■ EXERCISE DIRECTIONS
For the entries below, the expected answer is the line with "apply String.eqb_eq in", the line with "destruct (search_root root", and every line between them, exactly as written, and nothing more.

==================================================

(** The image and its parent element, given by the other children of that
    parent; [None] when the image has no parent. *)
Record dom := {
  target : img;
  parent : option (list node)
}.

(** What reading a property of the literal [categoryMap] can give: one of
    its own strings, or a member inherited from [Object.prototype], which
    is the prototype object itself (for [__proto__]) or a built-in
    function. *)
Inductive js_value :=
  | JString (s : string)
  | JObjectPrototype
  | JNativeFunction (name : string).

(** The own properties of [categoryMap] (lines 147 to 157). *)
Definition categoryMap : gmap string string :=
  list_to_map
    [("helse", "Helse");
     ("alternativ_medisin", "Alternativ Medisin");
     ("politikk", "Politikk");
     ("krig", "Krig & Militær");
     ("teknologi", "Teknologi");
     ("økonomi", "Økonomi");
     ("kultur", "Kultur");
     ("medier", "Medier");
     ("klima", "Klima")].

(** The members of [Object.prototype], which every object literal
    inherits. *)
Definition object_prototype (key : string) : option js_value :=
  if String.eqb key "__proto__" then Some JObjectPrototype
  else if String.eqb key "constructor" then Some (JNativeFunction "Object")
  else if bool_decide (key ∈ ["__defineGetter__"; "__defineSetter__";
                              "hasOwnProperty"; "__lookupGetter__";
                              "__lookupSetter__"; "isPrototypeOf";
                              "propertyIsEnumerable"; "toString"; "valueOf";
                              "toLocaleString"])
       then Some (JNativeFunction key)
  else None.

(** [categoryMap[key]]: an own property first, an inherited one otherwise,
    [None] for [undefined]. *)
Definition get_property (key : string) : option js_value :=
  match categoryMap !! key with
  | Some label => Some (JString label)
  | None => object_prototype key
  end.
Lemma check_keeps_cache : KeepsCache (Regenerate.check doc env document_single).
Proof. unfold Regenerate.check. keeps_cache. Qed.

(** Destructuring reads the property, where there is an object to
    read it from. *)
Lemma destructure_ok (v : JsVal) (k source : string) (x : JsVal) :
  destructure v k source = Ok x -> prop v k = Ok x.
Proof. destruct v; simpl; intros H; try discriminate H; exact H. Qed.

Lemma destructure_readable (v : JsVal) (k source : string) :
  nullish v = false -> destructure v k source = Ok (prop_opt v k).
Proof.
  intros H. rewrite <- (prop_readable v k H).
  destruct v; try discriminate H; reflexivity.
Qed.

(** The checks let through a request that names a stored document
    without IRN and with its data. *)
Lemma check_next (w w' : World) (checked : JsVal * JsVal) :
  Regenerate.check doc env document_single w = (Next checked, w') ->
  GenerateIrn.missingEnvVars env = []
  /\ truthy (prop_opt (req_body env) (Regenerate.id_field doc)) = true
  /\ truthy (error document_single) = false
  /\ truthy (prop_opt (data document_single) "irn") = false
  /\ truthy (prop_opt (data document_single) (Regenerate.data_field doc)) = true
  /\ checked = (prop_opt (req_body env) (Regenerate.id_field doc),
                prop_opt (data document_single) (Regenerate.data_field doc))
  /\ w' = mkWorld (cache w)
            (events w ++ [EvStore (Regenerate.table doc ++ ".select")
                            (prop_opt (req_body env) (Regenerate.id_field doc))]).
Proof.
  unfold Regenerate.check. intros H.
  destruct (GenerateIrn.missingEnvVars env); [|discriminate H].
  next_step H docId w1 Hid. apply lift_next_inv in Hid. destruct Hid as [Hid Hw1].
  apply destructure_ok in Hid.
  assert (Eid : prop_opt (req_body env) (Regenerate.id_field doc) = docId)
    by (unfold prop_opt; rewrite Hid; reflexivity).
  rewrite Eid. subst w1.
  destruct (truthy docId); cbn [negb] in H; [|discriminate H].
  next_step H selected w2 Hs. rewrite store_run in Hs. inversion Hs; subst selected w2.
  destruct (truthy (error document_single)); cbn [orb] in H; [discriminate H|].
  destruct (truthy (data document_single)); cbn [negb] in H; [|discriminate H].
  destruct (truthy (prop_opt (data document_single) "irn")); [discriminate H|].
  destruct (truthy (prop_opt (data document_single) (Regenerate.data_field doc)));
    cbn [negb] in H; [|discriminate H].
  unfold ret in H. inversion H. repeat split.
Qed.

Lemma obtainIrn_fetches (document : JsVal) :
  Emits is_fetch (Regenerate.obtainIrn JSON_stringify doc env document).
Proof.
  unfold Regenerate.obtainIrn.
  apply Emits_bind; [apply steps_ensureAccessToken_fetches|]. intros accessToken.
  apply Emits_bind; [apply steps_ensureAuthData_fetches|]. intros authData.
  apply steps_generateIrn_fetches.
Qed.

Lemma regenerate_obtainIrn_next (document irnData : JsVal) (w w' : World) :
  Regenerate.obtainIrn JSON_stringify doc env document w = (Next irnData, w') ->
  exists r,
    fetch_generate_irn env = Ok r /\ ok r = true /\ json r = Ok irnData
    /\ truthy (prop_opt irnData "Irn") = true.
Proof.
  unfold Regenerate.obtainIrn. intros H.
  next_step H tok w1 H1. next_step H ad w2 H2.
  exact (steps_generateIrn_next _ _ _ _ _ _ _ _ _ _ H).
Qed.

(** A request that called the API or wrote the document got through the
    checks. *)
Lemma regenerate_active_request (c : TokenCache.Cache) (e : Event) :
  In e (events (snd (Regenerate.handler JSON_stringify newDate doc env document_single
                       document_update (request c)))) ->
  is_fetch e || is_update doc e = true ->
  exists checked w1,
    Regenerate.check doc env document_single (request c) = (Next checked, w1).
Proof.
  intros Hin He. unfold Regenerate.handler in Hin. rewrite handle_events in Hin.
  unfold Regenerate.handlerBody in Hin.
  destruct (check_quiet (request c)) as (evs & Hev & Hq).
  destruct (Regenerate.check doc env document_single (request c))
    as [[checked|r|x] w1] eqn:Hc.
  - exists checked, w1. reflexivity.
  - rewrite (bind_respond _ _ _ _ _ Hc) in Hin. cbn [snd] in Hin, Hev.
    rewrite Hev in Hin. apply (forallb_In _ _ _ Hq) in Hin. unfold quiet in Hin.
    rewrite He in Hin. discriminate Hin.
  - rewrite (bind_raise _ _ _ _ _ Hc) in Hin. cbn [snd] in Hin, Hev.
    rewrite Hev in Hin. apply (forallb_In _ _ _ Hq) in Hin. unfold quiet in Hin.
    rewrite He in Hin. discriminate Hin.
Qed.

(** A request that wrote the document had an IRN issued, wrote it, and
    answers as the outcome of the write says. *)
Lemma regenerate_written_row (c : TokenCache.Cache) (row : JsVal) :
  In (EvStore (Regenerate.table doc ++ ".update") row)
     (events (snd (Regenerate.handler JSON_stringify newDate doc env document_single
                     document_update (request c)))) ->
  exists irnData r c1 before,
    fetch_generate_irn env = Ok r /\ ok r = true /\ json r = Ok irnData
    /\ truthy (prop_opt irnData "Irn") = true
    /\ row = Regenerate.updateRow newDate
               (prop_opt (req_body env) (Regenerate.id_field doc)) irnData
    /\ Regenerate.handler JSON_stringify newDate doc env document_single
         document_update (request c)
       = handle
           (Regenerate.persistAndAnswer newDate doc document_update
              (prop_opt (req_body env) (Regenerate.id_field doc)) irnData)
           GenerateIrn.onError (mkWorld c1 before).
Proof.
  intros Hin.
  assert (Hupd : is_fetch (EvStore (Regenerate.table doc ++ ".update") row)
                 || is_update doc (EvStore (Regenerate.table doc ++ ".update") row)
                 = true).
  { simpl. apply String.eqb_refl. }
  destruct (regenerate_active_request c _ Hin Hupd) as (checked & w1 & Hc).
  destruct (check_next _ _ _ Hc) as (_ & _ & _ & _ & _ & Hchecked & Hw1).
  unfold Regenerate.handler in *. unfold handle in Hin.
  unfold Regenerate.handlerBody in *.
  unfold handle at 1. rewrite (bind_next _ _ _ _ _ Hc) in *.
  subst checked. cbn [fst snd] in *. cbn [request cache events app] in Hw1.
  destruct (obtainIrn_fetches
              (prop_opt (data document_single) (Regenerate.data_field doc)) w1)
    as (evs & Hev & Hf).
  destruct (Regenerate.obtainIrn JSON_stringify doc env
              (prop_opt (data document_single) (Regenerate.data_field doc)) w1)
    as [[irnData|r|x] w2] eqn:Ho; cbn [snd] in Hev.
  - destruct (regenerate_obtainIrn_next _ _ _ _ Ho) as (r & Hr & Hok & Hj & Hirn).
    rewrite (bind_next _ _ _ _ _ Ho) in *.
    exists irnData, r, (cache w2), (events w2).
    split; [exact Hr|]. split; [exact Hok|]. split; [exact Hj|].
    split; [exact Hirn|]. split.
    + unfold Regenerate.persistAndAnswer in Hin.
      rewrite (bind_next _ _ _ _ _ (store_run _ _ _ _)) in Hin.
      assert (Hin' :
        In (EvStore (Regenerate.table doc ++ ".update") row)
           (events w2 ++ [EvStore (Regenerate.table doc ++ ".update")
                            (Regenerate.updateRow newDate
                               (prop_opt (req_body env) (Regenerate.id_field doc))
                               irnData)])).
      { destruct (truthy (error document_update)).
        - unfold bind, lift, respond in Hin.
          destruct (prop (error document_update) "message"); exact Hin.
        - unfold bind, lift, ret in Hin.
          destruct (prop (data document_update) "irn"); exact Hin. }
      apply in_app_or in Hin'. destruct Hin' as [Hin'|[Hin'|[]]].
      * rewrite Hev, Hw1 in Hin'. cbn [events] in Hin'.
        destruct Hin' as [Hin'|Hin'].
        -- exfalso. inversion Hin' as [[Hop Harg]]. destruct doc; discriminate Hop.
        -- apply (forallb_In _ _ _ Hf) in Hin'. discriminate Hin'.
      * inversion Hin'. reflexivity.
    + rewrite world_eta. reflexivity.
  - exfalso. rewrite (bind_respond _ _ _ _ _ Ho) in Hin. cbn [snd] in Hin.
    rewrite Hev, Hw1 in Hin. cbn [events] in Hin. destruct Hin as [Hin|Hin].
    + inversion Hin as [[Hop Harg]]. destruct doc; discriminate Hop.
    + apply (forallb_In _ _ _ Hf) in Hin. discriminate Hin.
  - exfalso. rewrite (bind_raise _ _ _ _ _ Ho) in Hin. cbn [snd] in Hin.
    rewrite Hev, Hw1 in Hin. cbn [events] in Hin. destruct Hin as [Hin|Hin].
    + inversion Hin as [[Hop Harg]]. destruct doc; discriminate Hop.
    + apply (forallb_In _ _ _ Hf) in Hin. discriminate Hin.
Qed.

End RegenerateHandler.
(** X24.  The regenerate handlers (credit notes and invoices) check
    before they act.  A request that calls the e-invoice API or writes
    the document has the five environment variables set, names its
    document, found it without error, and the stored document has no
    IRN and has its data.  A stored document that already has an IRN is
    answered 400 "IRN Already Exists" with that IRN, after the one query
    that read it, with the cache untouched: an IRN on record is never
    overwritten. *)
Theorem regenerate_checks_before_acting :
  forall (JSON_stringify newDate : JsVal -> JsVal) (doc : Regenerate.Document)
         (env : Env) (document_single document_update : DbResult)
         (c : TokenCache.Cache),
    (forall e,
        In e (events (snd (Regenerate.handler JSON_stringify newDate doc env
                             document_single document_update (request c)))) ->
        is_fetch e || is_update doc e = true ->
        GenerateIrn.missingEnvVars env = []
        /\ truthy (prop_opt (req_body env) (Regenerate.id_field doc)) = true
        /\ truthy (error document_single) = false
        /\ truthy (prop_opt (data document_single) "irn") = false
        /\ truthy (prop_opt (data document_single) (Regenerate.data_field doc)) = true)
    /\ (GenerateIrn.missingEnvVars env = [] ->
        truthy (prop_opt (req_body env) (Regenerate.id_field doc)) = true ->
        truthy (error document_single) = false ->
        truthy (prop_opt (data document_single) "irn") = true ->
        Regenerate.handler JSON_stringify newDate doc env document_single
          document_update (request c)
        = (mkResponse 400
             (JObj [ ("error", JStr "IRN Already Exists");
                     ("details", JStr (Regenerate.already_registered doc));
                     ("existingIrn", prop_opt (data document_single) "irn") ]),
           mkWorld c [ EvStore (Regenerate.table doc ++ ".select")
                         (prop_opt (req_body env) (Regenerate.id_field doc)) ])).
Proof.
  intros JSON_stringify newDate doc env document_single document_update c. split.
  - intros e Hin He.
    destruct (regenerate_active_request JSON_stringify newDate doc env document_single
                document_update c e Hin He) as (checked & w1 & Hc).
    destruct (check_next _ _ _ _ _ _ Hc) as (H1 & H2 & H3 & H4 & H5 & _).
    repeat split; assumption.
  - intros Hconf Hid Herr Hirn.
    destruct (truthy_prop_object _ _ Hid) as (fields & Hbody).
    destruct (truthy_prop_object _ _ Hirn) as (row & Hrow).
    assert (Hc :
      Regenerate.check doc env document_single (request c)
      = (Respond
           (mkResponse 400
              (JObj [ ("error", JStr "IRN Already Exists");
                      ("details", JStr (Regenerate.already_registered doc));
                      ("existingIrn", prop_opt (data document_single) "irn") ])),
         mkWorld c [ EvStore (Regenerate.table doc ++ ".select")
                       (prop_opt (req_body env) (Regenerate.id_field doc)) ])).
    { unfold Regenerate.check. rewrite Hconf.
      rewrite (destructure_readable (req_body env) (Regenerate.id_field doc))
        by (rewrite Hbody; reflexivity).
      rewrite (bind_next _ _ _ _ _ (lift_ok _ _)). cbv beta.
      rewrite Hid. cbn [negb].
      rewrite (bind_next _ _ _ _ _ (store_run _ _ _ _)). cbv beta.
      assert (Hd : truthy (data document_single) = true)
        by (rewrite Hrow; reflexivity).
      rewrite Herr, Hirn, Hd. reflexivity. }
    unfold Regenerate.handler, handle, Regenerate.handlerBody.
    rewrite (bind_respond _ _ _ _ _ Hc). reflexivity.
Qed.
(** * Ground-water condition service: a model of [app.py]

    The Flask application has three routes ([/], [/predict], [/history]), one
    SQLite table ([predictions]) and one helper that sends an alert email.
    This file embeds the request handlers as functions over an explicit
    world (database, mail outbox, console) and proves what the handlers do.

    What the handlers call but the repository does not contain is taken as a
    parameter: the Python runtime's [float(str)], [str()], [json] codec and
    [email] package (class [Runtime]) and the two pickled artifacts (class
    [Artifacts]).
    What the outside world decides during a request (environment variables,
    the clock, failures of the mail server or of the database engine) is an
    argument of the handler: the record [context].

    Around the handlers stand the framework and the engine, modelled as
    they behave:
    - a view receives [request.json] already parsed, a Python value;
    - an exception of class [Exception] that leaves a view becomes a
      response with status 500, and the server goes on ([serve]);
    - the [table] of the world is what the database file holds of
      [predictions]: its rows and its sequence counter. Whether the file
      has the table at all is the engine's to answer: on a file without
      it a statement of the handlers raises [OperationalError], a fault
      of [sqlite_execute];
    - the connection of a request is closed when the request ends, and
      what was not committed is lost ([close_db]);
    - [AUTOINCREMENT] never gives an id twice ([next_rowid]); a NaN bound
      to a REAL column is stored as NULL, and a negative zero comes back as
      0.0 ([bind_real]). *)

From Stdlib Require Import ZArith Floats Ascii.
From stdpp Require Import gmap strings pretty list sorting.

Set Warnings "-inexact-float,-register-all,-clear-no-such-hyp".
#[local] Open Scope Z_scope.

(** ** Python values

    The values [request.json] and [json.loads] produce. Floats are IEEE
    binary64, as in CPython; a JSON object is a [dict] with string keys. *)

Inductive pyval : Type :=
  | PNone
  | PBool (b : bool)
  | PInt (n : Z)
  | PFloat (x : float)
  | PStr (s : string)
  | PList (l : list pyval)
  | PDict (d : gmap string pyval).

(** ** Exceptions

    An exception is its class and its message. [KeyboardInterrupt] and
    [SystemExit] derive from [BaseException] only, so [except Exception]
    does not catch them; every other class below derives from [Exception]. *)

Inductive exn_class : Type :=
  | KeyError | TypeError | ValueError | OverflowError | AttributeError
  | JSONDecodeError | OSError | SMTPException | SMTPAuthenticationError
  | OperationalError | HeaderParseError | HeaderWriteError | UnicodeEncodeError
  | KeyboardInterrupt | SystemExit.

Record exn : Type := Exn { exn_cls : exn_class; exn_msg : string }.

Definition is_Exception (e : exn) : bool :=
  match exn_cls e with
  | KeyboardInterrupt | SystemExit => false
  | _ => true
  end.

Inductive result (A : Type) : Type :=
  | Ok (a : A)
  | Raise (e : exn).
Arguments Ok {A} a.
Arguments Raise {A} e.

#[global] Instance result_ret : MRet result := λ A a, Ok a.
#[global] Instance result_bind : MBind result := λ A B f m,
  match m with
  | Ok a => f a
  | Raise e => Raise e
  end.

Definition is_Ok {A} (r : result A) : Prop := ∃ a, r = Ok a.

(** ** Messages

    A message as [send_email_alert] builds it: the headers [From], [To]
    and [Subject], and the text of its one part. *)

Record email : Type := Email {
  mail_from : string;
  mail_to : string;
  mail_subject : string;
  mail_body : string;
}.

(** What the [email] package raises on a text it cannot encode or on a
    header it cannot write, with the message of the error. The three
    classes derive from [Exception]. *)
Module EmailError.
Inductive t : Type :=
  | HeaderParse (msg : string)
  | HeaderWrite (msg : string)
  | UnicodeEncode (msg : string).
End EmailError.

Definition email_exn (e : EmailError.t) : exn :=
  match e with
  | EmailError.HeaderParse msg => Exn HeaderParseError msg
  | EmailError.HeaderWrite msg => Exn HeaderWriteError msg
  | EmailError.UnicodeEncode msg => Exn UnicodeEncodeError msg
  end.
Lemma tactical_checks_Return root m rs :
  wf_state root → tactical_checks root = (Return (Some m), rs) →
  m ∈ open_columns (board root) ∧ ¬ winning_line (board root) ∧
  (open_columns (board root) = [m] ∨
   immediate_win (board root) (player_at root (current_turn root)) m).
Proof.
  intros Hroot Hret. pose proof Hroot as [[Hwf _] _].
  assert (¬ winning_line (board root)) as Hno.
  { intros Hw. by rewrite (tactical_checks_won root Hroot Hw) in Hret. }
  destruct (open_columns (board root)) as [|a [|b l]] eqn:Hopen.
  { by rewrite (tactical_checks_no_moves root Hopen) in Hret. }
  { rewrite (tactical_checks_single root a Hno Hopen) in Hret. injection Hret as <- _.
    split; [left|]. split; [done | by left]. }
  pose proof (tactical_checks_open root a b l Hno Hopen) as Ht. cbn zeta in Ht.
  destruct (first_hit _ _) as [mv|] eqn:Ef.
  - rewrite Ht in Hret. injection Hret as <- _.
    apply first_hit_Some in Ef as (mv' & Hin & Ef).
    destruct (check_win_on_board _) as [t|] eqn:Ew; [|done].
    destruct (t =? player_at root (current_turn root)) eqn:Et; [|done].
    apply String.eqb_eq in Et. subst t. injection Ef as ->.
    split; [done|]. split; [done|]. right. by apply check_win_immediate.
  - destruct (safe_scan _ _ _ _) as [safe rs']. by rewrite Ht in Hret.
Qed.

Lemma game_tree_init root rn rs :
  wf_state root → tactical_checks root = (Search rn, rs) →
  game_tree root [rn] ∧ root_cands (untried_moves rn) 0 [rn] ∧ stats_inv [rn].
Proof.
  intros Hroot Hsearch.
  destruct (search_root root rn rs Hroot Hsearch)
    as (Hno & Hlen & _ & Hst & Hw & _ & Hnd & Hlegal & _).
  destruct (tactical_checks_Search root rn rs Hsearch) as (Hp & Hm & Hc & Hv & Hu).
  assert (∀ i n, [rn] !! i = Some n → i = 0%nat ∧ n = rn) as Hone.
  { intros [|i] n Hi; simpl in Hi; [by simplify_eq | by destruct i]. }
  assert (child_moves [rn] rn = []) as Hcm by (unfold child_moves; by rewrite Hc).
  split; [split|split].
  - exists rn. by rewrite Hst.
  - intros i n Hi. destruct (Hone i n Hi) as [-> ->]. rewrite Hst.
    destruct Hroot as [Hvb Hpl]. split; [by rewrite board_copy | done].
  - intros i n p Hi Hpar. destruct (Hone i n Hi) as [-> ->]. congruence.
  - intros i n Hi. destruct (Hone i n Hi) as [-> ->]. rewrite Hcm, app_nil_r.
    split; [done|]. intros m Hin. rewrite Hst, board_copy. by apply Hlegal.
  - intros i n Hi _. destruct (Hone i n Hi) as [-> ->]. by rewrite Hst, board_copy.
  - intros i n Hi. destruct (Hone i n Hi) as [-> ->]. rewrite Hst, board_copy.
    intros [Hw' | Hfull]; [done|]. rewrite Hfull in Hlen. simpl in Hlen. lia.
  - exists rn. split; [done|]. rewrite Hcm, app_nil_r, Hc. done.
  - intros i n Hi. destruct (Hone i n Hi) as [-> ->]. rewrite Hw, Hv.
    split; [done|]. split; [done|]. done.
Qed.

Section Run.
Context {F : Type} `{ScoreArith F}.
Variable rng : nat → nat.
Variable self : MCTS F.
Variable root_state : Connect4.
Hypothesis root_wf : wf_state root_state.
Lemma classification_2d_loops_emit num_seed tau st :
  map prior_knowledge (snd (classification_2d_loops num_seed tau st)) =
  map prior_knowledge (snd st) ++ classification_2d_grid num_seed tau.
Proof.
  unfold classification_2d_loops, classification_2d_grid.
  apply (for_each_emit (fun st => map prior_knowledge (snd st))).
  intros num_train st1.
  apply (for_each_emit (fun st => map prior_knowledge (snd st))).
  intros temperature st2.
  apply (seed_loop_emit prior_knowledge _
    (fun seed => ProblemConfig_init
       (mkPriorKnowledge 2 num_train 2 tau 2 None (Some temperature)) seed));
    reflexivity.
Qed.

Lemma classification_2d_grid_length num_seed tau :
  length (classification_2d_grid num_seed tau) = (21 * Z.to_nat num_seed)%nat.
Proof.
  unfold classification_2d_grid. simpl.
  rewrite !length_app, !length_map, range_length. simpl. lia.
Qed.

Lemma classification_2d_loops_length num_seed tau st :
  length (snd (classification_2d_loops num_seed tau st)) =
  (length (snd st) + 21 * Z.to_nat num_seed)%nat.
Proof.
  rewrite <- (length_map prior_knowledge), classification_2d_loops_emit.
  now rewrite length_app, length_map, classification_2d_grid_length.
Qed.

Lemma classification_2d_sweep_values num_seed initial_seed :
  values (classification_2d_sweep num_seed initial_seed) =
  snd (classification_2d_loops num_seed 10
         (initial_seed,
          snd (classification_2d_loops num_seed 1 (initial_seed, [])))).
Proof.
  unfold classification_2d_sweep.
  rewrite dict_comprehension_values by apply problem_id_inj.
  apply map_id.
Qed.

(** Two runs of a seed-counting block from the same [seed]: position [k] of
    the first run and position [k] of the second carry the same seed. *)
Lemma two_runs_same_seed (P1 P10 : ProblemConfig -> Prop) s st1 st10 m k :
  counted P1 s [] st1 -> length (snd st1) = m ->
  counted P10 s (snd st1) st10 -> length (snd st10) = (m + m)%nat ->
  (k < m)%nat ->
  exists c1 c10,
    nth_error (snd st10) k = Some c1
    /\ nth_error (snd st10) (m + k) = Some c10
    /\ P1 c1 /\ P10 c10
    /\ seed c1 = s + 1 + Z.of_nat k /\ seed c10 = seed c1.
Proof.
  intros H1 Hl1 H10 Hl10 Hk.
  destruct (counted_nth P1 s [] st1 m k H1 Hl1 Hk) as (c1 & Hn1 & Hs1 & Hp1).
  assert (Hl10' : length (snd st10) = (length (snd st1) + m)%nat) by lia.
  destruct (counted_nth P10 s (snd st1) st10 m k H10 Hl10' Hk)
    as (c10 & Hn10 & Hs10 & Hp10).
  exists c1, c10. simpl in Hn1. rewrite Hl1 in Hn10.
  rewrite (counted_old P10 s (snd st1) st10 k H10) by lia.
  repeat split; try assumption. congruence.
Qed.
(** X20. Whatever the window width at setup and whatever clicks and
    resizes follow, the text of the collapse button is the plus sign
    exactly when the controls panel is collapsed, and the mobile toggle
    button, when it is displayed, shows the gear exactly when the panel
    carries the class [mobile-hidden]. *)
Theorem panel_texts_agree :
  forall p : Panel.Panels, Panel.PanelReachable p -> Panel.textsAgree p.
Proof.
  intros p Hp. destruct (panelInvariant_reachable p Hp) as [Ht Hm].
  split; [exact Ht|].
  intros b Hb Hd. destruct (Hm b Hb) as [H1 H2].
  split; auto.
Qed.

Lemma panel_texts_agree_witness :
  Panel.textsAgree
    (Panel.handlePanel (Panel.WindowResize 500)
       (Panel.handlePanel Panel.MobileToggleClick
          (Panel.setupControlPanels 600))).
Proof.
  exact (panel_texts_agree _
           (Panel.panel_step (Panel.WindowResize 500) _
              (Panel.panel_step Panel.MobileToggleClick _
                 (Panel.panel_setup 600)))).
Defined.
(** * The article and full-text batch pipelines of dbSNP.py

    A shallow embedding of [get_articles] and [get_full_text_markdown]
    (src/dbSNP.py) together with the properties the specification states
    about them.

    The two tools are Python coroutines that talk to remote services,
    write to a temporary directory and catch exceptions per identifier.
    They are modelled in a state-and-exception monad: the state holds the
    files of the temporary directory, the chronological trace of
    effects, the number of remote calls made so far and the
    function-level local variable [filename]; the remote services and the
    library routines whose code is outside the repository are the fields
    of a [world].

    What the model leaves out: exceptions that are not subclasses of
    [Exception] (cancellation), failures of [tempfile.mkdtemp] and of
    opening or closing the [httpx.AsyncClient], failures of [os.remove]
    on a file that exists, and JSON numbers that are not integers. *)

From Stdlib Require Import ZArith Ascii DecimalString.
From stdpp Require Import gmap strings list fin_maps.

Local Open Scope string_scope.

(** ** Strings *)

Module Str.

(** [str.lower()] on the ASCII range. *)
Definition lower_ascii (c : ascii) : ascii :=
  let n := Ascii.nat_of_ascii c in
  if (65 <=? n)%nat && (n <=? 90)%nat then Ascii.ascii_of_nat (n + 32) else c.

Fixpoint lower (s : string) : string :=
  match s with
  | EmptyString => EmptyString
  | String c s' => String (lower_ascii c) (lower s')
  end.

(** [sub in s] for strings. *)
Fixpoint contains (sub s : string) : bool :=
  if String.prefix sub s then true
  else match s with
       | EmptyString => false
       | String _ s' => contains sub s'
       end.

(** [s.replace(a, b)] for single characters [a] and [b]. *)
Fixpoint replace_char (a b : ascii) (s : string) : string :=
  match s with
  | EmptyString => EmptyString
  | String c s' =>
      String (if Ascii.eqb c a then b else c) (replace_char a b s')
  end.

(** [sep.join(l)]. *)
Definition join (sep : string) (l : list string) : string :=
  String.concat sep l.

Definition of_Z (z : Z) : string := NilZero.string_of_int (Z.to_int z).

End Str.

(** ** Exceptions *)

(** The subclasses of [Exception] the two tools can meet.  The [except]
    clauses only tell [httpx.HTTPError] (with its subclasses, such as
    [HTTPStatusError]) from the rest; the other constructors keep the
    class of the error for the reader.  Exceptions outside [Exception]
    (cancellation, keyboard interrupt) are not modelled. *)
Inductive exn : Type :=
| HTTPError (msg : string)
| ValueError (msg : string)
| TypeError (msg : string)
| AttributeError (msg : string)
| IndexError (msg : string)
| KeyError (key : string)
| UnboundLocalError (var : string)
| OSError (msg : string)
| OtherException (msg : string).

==================================================

■ REPLY
    apply String.eqb_eq in Et. subst t. injection Ef as ->.
    split; [done|]. split; [done|]. right. by apply check_win_immediate.
  - destruct (safe_scan _ _ _ _) as [safe rs']. by rewrite Ht in Hret.
Qed.

Lemma game_tree_init root rn rs :
  wf_state root → tactical_checks root = (Search rn, rs) →
  game_tree root [rn] ∧ root_cands (untried_moves rn) 0 [rn] ∧ stats_inv [rn].
Proof.
  intros Hroot Hsearch.
  destruct (search_root root rn rs Hroot Hsearch)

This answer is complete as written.